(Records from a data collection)
Content starts

(* ===== verification/Memory.v ===== *)
(** * Memory: [memory.c] and the access macros of [memory.h]

    Reads and writes of the 64 KB address space: plain memory, the port
    registers above 0xff88, the memory-mapped motor latch, the illegal areas,
    and the number of cycles each access costs.  [mem_init] builds the memory
    map of the H8/3292. *)
From S2P Require Export Machine.

Definition MEMTYPE_BREAKPOINT : Z := 0x01.
Definition MEMTYPE_LOG : Z := 0x02.
Definition MEMTYPE_WRITETRAP : Z := 0x04.
Definition MEMTYPE_READTRAP : Z := 0x08.
Definition MEMTYPE_MOTOR : Z := 0x20.
Definition MEMTYPE_FAST : Z := 0x40.
Definition MEMTYPE_DIV : Z := 0x80.

Section Memory.
Context {P : Type} `{!Board P}.

(** [port[i]]: the table has 0x10000 - 0xff88 = 120 entries. *)
Definition in_port (i : Z) : bool := (0 <=? i) && (i <? 120).

Definition illegal_access : M P unit := modify (set_db_trap 10).

(** [gb = port[i].get; if (gb) memory[addr] = gb();] *)
Definition port_refresh (addr : Z) : M P unit :=
  if in_port (addr - 0xff88) then
    match port_get (addr - 0xff88) with
    | Some gb => v ← gb; memory_store addr v
    | None => mret tt
    end
  else undefined.

(** [sb = port[i].set; if (sb) sb(val);] *)
Definition port_write (addr v : Z) : M P unit :=
  if in_port (addr - 0xff88) then
    match port_set (addr - 0xff88) with
    | Some sb => sb v
    | None => mret tt
    end
  else undefined.

Definition get_byte_div (addr : Z) : M P Z :=
  if addr >? 0xff88 then
    _ ← port_refresh addr;
    memory_at addr
  else
    _ ← illegal_access;
    mret 0.

Definition memory_word (addr : Z) : M P Z :=
  hi ← memory_at addr;
  lo ← memory_at (addr + 1);
  mret ((hi <<! 8) |! lo).

Definition get_word_div (addr : Z) : M P Z :=
  _ ← (if addr &? 1 then illegal_access
       else if addr >? 0xff88 then
         _ ← port_refresh addr;
         port_refresh (addr + 1)
       else illegal_access);
  memory_word addr.

Definition GET_BYTE (addr : Z) : M P Z :=
  t ← memtype_at (u16 addr);
  if negb (t &? MEMTYPE_DIV) then memory_at (u16 addr)
  else get_byte_div (u16 addr).

Definition GET_WORD (addr : Z) : M P Z :=
  t ← memtype_at (u16 addr);
  if negb (addr &? 1) && negb (t &? MEMTYPE_DIV) then memory_word (u16 addr)
  else get_word_div (u16 addr).

Definition SET_BYTE (addr v : Z) : M P unit :=
  type ← memtype_at addr;
  _ ← (if type &? MEMTYPE_MOTOR then set_motor v
       else if type &? MEMTYPE_DIV then
         if addr >? 0xff88 then port_write addr v else illegal_access
       else mret tt);
  memory_store addr v.

Definition SET_WORD (addr v : Z) : M P unit :=
  type ← memtype_at addr;
  _ ← memory_store addr (v >>! 8);
  _ ← memory_store (addr + 1) (v &! 0xff);
  if type &? MEMTYPE_MOTOR then set_motor (u8 v)
  else if type &? MEMTYPE_DIV then
    if addr >? 0xff88 then
      _ ← port_write addr (v >>! 8);
      port_write (addr + 1) (v &! 0xff)
    else illegal_access
  else mret tt.

(** The cost of an access: 2 cycles, and 1 (byte) or 4 (word) more outside
    the on-chip memory. [sh] is 6 for a byte and 4 for a word. *)
Definition access_cycles (sh addr : Z) : M P unit :=
  t ← memtype_at (u16 addr);
  add_cycles (2 + ((Z.lnot t &! MEMTYPE_FAST) >>! sh)).

Definition GET_BYTE_CYCLES (addr : Z) : M P Z :=
  _ ← access_cycles 6 addr; GET_BYTE addr.
Definition GET_WORD_CYCLES (addr : Z) : M P Z :=
  _ ← access_cycles 4 addr; GET_WORD addr.
Definition SET_BYTE_CYCLES (addr v : Z) : M P unit :=
  _ ← access_cycles 6 addr; SET_BYTE (u16 addr) (u8 v).
Definition SET_WORD_CYCLES (addr v : Z) : M P unit :=
  _ ← access_cycles 4 addr; SET_WORD (u16 addr) (u16 v).
End Memory.

(** ** The memory map of [mem_init] (H8/3292) *)
Definition ROM_END : Z := 0x4000.
Definition ON_CHIP_START : Z := 0xfb80.
Definition FAST_MEM_START : Z := 0xfd80.

(** [while (i < hi) memtype[i++] = v;] *)
Fixpoint fill_from (n : nat) (i v : Z) (arr : gmap Z Z) : gmap Z Z :=
  match n with
  | O => arr
  | S n => fill_from n (i + 1) v (<[i:=v]> arr)
  end.
Definition fill (i hi v : Z) (arr : gmap Z Z) : gmap Z Z :=
  fill_from (Z.to_nat (hi - i)) i v arr.

Definition mem_init (arr : gmap Z Z) : gmap Z Z :=
  fill 0xff88 0x10000 MEMTYPE_DIV
    (fill 0xff80 0xff88 MEMTYPE_MOTOR
      (fill FAST_MEM_START 0xff80 MEMTYPE_FAST
        (fill ON_CHIP_START FAST_MEM_START MEMTYPE_DIV
          (fill 0xf000 ON_CHIP_START MEMTYPE_MOTOR
            (fill 0x8000 0xf000 0
              (fill ROM_END 0x8000 MEMTYPE_DIV
                (fill 0 ROM_END (MEMTYPE_FAST |! MEMTYPE_WRITETRAP) arr))))))).

Lemma get0_fill_from n i v arr j :
  get0 (fill_from n i v arr) j =
    if decide (i <= j < i + Z.of_nat n) then v else get0 arr j.
Proof.
  revert i arr. induction n as [|n IH]; intros i arr; simpl fill_from.
  - case_decide; [lia|done].
  - rewrite IH. repeat case_decide; try lia; try done.
    + destruct (decide (i = j)) as [->|]; [by rewrite get0_insert_eq|lia].
    + by rewrite get0_insert_ne by lia.
Qed.

Lemma get0_fill i hi v arr j :
  get0 (fill i hi v arr) j = if decide (i <= j < hi) then v else get0 arr j.
Proof.
  unfold fill. rewrite get0_fill_from. repeat case_decide; try lia; done.
Qed.

Lemma bytes_map_fill i hi v arr :
  byte v → bytes_map arr → bytes_map (fill i hi v arr).
Proof.
  intros Hv. unfold fill. generalize (Z.to_nat (hi - i)) as n.
  intros n. revert i arr.
  induction n; intros i' arr Ha; simpl; auto with width.
Qed.

(** The regions of the map, address by address. *)
Definition region_type (a : Z) : Z :=
  if a <? ROM_END then MEMTYPE_FAST |! MEMTYPE_WRITETRAP
  else if a <? 0x8000 then MEMTYPE_DIV
  else if a <? 0xf000 then 0
  else if a <? ON_CHIP_START then MEMTYPE_MOTOR
  else if a <? FAST_MEM_START then MEMTYPE_DIV
  else if a <? 0xff80 then MEMTYPE_FAST
  else if a <? 0xff88 then MEMTYPE_MOTOR
  else MEMTYPE_DIV.

Lemma get0_mem_init arr a : word a → get0 (mem_init arr) a = region_type a.
Proof.
  intros Ha. unfold mem_init. rewrite !get0_fill.
  unfold region_type, ROM_END, ON_CHIP_START, FAST_MEM_START, word in *.
  repeat case_decide; repeat case_match; try lia; done.
Qed.

(** ** Well-formedness *)
Section MemoryOk.
Context {P : Type} `{BoardOk P}.

Lemma keeps_illegal_access : keeps (λ _, True) illegal_access.
Proof. apply keeps_modify. intros m []. constructor; done. Qed.

Lemma keeps_port_refresh a : keeps (λ _, True) (port_refresh a).
Proof.
  unfold port_refresh. case_if; [|auto with keeps].
  destruct (port_get _) eqn:Hg; [|apply keeps_ret; done].
  eapply keeps_bind; [eapply port_get_ok, Hg|]. eauto with keeps.
Qed.

Lemma keeps_port_write a v : byte v → keeps (λ _, True) (port_write a v).
Proof.
  intros. unfold port_write. case_if; [|auto with keeps].
  destruct (port_set _) eqn:Hg; [|apply keeps_ret; done].
  eapply port_set_ok; done.
Qed.

Lemma keeps_memory_word a : keeps word (memory_word a).
Proof.
  unfold memory_word. keeps_auto. auto with width.
Qed.
Local Hint Resolve keeps_illegal_access keeps_port_refresh keeps_port_write
  keeps_memory_word set_motor_ok : keeps.

Lemma keeps_GET_BYTE a : keeps byte (GET_BYTE a).
Proof.
  unfold GET_BYTE, get_byte_div. keeps_auto. apply byte_const. done.
Qed.

Lemma keeps_GET_WORD a : keeps word (GET_WORD a).
Proof. unfold GET_WORD, get_word_div. keeps_auto. Qed.

Lemma keeps_SET_BYTE a v : byte v → keeps (λ _, True) (SET_BYTE a v).
Proof. intros. unfold SET_BYTE. keeps_auto; done. Qed.

Lemma keeps_SET_WORD a v : word v → keeps (λ _, True) (SET_WORD a v).
Proof. intros. unfold SET_WORD. keeps_auto; done. Qed.

Lemma keeps_access_cycles sh a : keeps (λ _, True) (access_cycles sh a).
Proof. unfold access_cycles. keeps_auto. Qed.
Local Hint Resolve keeps_GET_BYTE keeps_GET_WORD keeps_SET_BYTE keeps_SET_WORD
  keeps_access_cycles : keeps.

Lemma keeps_GET_BYTE_CYCLES a : keeps byte (GET_BYTE_CYCLES a).
Proof. unfold GET_BYTE_CYCLES. keeps_auto. Qed.
Lemma keeps_GET_WORD_CYCLES a : keeps word (GET_WORD_CYCLES a).
Proof. unfold GET_WORD_CYCLES. keeps_auto. Qed.
Lemma keeps_SET_BYTE_CYCLES a v : keeps (λ _, True) (SET_BYTE_CYCLES a v).
Proof. unfold SET_BYTE_CYCLES. keeps_auto. Qed.
Lemma keeps_SET_WORD_CYCLES a v : keeps (λ _, True) (SET_WORD_CYCLES a v).
Proof. unfold SET_WORD_CYCLES. keeps_auto. Qed.
End MemoryOk.
#[export] Hint Resolve keeps_GET_BYTE keeps_GET_WORD keeps_SET_BYTE keeps_SET_WORD
  keeps_GET_BYTE_CYCLES keeps_GET_WORD_CYCLES keeps_SET_BYTE_CYCLES
  keeps_SET_WORD_CYCLES keeps_access_cycles keeps_illegal_access
  keeps_memory_word : keeps.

Content ends

> _Exercise_
Copy task for the entries above: every line with the string "Hint".

> _Answer to this exercise_
Local Hint Resolve keeps_illegal_access keeps_port_refresh keeps_port_write
Local Hint Resolve keeps_GET_BYTE keeps_GET_WORD keeps_SET_BYTE keeps_SET_WORD
#[export] Hint Resolve keeps_GET_BYTE keeps_GET_WORD keeps_SET_BYTE keeps_SET_WORD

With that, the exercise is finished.